Tuesday, November 19, 2013

What Should Replace Obamacare?

David Friedman offers a critical view of US health insurance prior to the Affordable Care Act:
A recent post on the Forbes site offers a convincing explanation of what was wrong with the current system of health insurance before Obama, hence what both it and Obamacare ought to be replaced by. Its central point is that what we call medical insurance is in part actual insurance, protection against low probability/high cost risks, in part prepayment of ordinary medical expenditures. The reason insurance policies take that form, also the reason that most of them are provided by the employer and so not portable, is that employer provided health insurance is bought with pre-tax dollars, ordinary medical care with after tax dollars.  
 One result is that individual consumers have little incentive to be careful shoppers for health care services, since for the most part they are not the ones paying for them.
This contains a number of misunderstandings. What we call health insurance is even more complicated.  In part it is what Friedman says, but also an agent that serves to negotiate favorable pricing for the consumer in advance, which is difficult to do when you are lying on the gurney,  or even when not: an organization that buys a lot of a product can often drive a better bargain than an individual. And sometimes, as an HMO, it bundles in the actual provision of health care.

If group health care was driven purely by tax considerations as described above we would expect employers to pay for almost all employee coverage.  This is in fact rare: most employers require a substantial employee contributions, for a share of the premiums, as well as deductibles, co-pays and uncovered expenses.

In part this is because many ordinary expenses are also paid with pre-tax dollars: flexible spending accounts, health savings accounts and health reimbursement accounts also offer tax savings.

But there is another reason. If you as an employer offer to pay health insurance costs in full, you let an outside organization drive your compensation policy. If you don't absorb price increases that drive up total compensation more than you think desirable, your only alternative is to cut nominal wages or fire some employees.

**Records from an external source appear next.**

(* ===== verification/Codec.v ===== *)
(** * Codecs and digests of other crates

    The program encodes with serde_json, base64 (URL-safe alphabet, no padding), and
    digests with SHA-256 and HMAC-SHA-256.  Each crate is a class of functions, a
    parameter of the definitions that use it, and what the program relies on is a class
    of laws.  [hex_base64] and [demo_sha256] show that the laws can hold. *)

From S2P Require Import Prelude RustStr Net.

(** ** JSON (serde_json) *)
Class JsonApi := {
  Json : Type;
  Json_eq_dec :: EqDecision Json;
  Json_null : Json;
  Json_empty_object : Json;
  (** [serde_json::to_string], [serde_json::from_str]. *)
  json_to_string : Json -> option str;
  json_from_str : str -> option Json;
}.

(** A document reads back from the text it was written to. *)
Class JsonLaws (J : JsonApi) := {
  json_read_back v t : json_to_string v = Some t -> json_from_str t = Some v;
}.

(** ** base64 ([URL_SAFE_NO_PAD]) *)
Class Base64Api := {
  b64_encode : str -> str;
  b64_decode : str -> option str;
}.

(** The alphabet: letters, digits, [-] and [_]. *)
Definition is_ascii_alphanumeric (c : ascii) : bool :=
  let b := byte_of c in
  is_ascii_digit c || ((65 <=? b) && (b <=? 90))%Z || ((97 <=? b) && (b <=? 122))%Z.

Definition url_safe (c : ascii) : bool :=
  is_ascii_alphanumeric c || bool_decide (c = "-"%char) || bool_decide (c = "_"%char).

Class Base64Laws (B : Base64Api) := {
  b64_decode_encode s : b64_decode (b64_encode s) = Some s;
  b64_alphabet s c : c ∈ b64_encode s -> url_safe c = true;
  b64_encode_nil s : b64_encode s = [] -> s = [];
}.

(** ** Digests *)
Class Sha256Api := { sha256 : str -> str }.
Class Sha256Laws (H : Sha256Api) := { sha256_length s : length (sha256 s) = 32 }.

(** [Hmac::<Sha256>]: key and message. *)
Class HmacApi := { hmac_sha256 : str -> str -> str }.

Lemma b64_encode_inj {B : Base64Api} {L : Base64Laws B} a b : b64_encode a = b64_encode b -> a = b.
Proof. intros E. pose proof (b64_decode_encode a) as Ha. rewrite E, b64_decode_encode in Ha. congruence. Qed.

(** No separator of the program's formats is in the alphabet. *)
Lemma b64_no_sep {B : Base64Api} {L : Base64Laws B} s c : url_safe c = false -> c ∉ b64_encode s.
Proof. intros Hc Hin. apply b64_alphabet in Hin. congruence. Qed.

(** ** Instances *)

(** Two letters of [a]..[p] per byte. *)
Definition nibble (z : Z) : ascii := of_byte (97 + z).
Definition unnibble (c : ascii) : option Z :=
  let v := (byte_of c - 97)%Z in if ((0 <=? v) && (v <=? 15))%Z then Some v else None.

Definition hex_encode (s : str) : str :=
  concat ((fun c => [nibble (byte_of c / 16); nibble (byte_of c mod 16)]) <$> s).

Fixpoint hex_decode (s : str) : option str :=
  match s with
  | [] => Some []
  | a :: b :: s' =>
      match unnibble a, unnibble b, hex_decode s' with
      | Some x, Some y, Some r => Some (of_byte (x * 16 + y) :: r)
      | _, _, _ => None
      end
  | [_] => None
  end.

Lemma unnibble_nibble z : (0 <= z <= 15)%Z -> unnibble (nibble z) = Some z.
Proof.
  intros H. unfold unnibble, nibble. rewrite byte_of_of_byte by lia.
  replace (97 + z - 97)%Z with z by lia. by replace ((0 <=? z) && (z <=? 15))%Z with true by lia.
Qed.

Lemma nibble_range c : (0 <= byte_of c / 16 <= 15 /\ 0 <= byte_of c mod 16 <= 15)%Z.
Proof.
  pose proof (byte_of_range c). pose proof (Z.mod_pos_bound (byte_of c) 16).
  pose proof (Z.div_mod (byte_of c) 16). lia.
Qed.

Definition hex_base64 : Base64Api := {| b64_encode := hex_encode; b64_decode := hex_decode |}.

Lemma hex_base64_laws : Base64Laws hex_base64.
Proof.
  split; simpl.
  - induction s as [|c s IH]; [done|]. pose proof (nibble_range c) as [H1 H2].
    change (hex_encode (c :: s)) with (nibble (byte_of c / 16) :: nibble (byte_of c mod 16) :: hex_encode s).
    cbn [hex_decode]. rewrite !unnibble_nibble, IH by done.
    do 2 f_equal. rewrite <- (of_byte_byte_of c) at 3. f_equal. pose proof (Z.div_mod (byte_of c) 16). lia.
  - induction s as [|d s IH]; [intros c; by intros ?%elem_of_nil|]. intros c.
    change (hex_encode (d :: s)) with (nibble (byte_of d / 16) :: nibble (byte_of d mod 16) :: hex_encode s).
    pose proof (nibble_range d) as [H1 H2]. rewrite !elem_of_cons.
    assert (Hn : forall z, (0 <= z <= 15)%Z -> url_safe (nibble z) = true).
    { intros z Hz. unfold url_safe, is_ascii_alphanumeric, nibble. rewrite byte_of_of_byte by lia.
      replace ((97 <=? 97 + z) && (97 + z <=? 122))%Z with true by lia. by rewrite !orb_true_r. }
    intros [->|[->|Hc]]; auto.
  - by intros [|c s].
Qed.

(** The first 32 bytes, padded. *)
Definition demo_sha256 : Sha256Api := {| sha256 s := take 32 (s ++ replicate 32 "0"%char) |}.

Lemma demo_sha256_laws : Sha256Laws demo_sha256.
Proof. split. intros s. cbn [sha256 demo_sha256]. rewrite length_take, length_app, length_replicate. lia. Qed.

(** Documents that are their own text. *)
Definition text_json : JsonApi := {|
  Json := str; Json_null := bs "null"; Json_empty_object := bs "{}";
  json_to_string := Some; json_from_str := Some |}.

Lemma text_json_laws : JsonLaws text_json.
Proof. split. by intros v t [= ->]. Qed.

Employers hate doing either: neither is good for morale.

There is also another reason why employer provided insurance is common that has nothing to do with tax policy. For the average consumer, group insurance is cheaper than an individual policy for the same level of coverage because the individual policy has higher marketing, screening, underwriting and administrative costs. Even without favorable tax treatment, expect this to continue.

Then we have the argument that insured individuals are reckless consumers of health care services, since they are for most part, not paying. If that's the problem, than we've had the solution for some time: the high deductible policy. Let the insured pay the first $3,000, or $6,000 or $10,000 of medical expenses before the insurer pays anything. That will surely encourage careful shopping.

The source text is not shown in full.